_WHAT YOU SHOULD DO:_ Beginning with the line that holds "(controllers (st r)))", set down each line of the data below through the very last, exactly as given, and nothing beyond that.

_SOURCE RECORDS:_
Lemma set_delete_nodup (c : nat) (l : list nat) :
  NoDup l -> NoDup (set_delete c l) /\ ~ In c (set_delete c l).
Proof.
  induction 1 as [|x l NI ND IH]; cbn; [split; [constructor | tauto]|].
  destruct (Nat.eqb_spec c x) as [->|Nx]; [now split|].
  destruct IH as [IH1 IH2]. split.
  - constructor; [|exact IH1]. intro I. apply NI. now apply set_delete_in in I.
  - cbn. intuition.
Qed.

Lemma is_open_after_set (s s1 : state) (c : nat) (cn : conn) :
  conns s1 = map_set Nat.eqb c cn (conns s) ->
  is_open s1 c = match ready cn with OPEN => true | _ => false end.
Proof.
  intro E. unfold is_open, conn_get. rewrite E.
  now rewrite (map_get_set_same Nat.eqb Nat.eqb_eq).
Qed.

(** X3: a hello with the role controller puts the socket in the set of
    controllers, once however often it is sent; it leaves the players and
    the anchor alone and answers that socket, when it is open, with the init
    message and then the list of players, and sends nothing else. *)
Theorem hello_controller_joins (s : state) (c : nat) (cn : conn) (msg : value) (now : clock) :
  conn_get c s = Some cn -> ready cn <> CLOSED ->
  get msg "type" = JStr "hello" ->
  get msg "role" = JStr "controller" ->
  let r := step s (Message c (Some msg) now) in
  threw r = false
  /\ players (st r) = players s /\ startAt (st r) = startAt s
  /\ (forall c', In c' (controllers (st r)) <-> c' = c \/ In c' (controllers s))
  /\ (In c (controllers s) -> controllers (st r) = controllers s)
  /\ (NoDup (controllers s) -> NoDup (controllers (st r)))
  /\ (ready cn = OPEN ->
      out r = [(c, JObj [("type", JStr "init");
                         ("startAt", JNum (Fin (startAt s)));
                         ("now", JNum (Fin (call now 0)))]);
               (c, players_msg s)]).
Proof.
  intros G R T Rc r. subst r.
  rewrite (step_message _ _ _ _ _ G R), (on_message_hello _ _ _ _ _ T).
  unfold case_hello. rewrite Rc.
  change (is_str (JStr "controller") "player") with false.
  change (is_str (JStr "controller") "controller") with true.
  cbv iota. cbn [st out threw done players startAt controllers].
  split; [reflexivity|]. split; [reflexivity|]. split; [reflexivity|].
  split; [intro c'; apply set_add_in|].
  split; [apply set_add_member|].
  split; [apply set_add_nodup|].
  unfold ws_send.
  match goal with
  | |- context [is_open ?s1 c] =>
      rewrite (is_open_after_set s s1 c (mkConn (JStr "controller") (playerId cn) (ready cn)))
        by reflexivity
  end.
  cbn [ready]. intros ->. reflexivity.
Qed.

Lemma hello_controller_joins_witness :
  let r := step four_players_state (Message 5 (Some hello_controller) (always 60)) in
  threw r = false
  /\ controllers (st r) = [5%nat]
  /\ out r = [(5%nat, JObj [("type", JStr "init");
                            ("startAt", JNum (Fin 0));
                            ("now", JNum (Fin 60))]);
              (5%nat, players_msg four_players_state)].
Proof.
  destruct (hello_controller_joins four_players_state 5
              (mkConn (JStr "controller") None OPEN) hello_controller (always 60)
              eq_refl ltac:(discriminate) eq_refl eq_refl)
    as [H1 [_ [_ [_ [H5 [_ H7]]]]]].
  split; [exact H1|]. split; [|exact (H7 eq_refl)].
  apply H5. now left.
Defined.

_ANSWER AREA:_
  /\ (NoDup (controllers s) -> NoDup (controllers (st r)))
  /\ (ready cn = OPEN ->
      out r = [(c, JObj [("type", JStr "init");
                         ("startAt", JNum (Fin (startAt s)));
                         ("now", JNum (Fin (call now 0)))]);
               (c, players_msg s)]).
Proof.
  intros G R T Rc r. subst r.
  rewrite (step_message _ _ _ _ _ G R), (on_message_hello _ _ _ _ _ T).
  unfold case_hello. rewrite Rc.
  change (is_str (JStr "controller") "player") with false.
  change (is_str (JStr "controller") "controller") with true.
  cbv iota. cbn [st out threw done players startAt controllers].
  split; [reflexivity|]. split; [reflexivity|]. split; [reflexivity|].
  split; [intro c'; apply set_add_in|].
  split; [apply set_add_member|].
  split; [apply set_add_nodup|].
  unfold ws_send.
  match goal with
  | |- context [is_open ?s1 c] =>
      rewrite (is_open_after_set s s1 c (mkConn (JStr "controller") (playerId cn) (ready cn)))
        by reflexivity
  end.
  cbn [ready]. intros ->. reflexivity.
Qed.

Lemma hello_controller_joins_witness :
  let r := step four_players_state (Message 5 (Some hello_controller) (always 60)) in
  threw r = false
  /\ controllers (st r) = [5%nat]
  /\ out r = [(5%nat, JObj [("type", JStr "init");
                            ("startAt", JNum (Fin 0));
                            ("now", JNum (Fin 60))]);
              (5%nat, players_msg four_players_state)].
Proof.
  destruct (hello_controller_joins four_players_state 5
              (mkConn (JStr "controller") None OPEN) hello_controller (always 60)
              eq_refl ltac:(discriminate) eq_refl eq_refl)
    as [H1 [_ [_ [_ [H5 [_ H7]]]]]].
  split; [exact H1|]. split; [|exact (H7 eq_refl)].
  apply H5. now left.
Defined.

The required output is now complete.